Earlier this week, Andy Burnham told the inquiry the former health secretary knew Tier 3 restrictions would not work when he imposed them on Greater Manchester.
The mayor accused the Government of administering a ‘punishment beating’ for the city in late 2020, following an argument over financial support for residents who were unable to work due to the restrictions.
Quoting from written evidence from Mr Hancock, Mr Burnham said: ‘He says in his evidence about Tier 3, ‘I was in despair that we had announced a policy that we knew would not work.’
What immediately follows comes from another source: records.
(** When the body raises, it has not touched the clock of the last output,
    nor the verbosity. *)
Lemma body_raise_keeps_clock device env d wd e :
  result_of (body device env (d, wd)) = Raised e ->
  last_output_time (detector_of (body device env (d, wd))) = last_output_time d /\
  verbose (detector_of (body device env (d, wd))) = verbose d.
Proof.
  unfold body, result_of, detector_of.
  rewrite bind_self, bind_assign, bind_self.
  cbn [frame_skip frame_count set_frame_count].
  destruct (frame_skip d =? 0); [done|].
  destruct (negb _); [done|].
  destruct (grab env) as [shot|e0]; [|done]. simpl external_value. rewrite bind_ret.
  destruct (np_array_fault env); [done|]. simpl external. rewrite bind_ret.
  destruct (cvtColor_fault env); [done|]. simpl external. rewrite bind_ret, bind_self.
  destruct (inference_fault env); [done|]. simpl external. rewrite bind_ret.
  set (dets := collect _).
  pose proof (update_overlay_keeps last_output_time dets ltac:(done)
                (set_frame_count (frame_count d + 1) d, wd)) as Hclock.
  pose proof (update_overlay_keeps verbose dets ltac:(done)
                (set_frame_count (frame_count d + 1) d, wd)) as Hverb.
  destruct (update_overlay dets _) as [[[]|e0] [d1 wd1]] eqn:Hupd; cbn [fst snd] in *.
  - rewrite (bind_returned _ _ _ _ _ Hupd).
    match goal with |- context [?tail (d1, wd1)] =>
      assert (Htail : exists st', tail (d1, wd1) = (Returned tt, st')) end.
    { rewrite bind_self.
      assert (H : returns
                (when (verbose d1 &&
                       Qle_bool (output_interval d1) (Qminus (now env) (last_output_time d1)))
                   (emit (Print (Status (frame_count d1) (length dets))) ;;
                    assign (set_last_output_time (now env))) ;;
                 d2 <- self ;; when (frame_count d2 mod 30 =? 0) (emit GcCollect))).
      { apply returns_bind.
        - apply returns_when, returns_bind; [apply returns_emit|].
          intros _. apply returns_assign.
        - intros _ [d2 wd2]. rewrite bind_self. apply returns_when, returns_emit. }
      destruct (H (d1, wd1)) as ([] & st' & Hrun). now exists st'. }
    destruct Htail as [st' ->]. done.
  - rewrite (bind_raised _ _ _ _ _ Hupd). intros _. now split.
Qed.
Matt Hancock (pictured during the pandemic) is scheduled for a full day of evidence as he defends himself from claims he ‘lied’ to colleagues about what his department was doing to contain the burgeoning crisis
Mr Hancock has now forged a new career appearing in reality TV shows such as SAS: Who Dares Wins
Sir Christopher Wormald, a senior civil servant in the Department of Health, suggested it was a ‘very small number of people’ claiming that the minister was ‘actually telling untruths’.
But he added that there were a lot who thought he was ‘overoptimistic’ and ‘overpromised’ on what could be delivered.
Mr Johnson and Prime Minister Rishi Sunak are both expected to appear before the inquiry before Christmas.
A spokesman for Mr Hancock said: ‘Mr Hancock has supported the inquiry throughout and will respond to all questions when he gives his evidence.’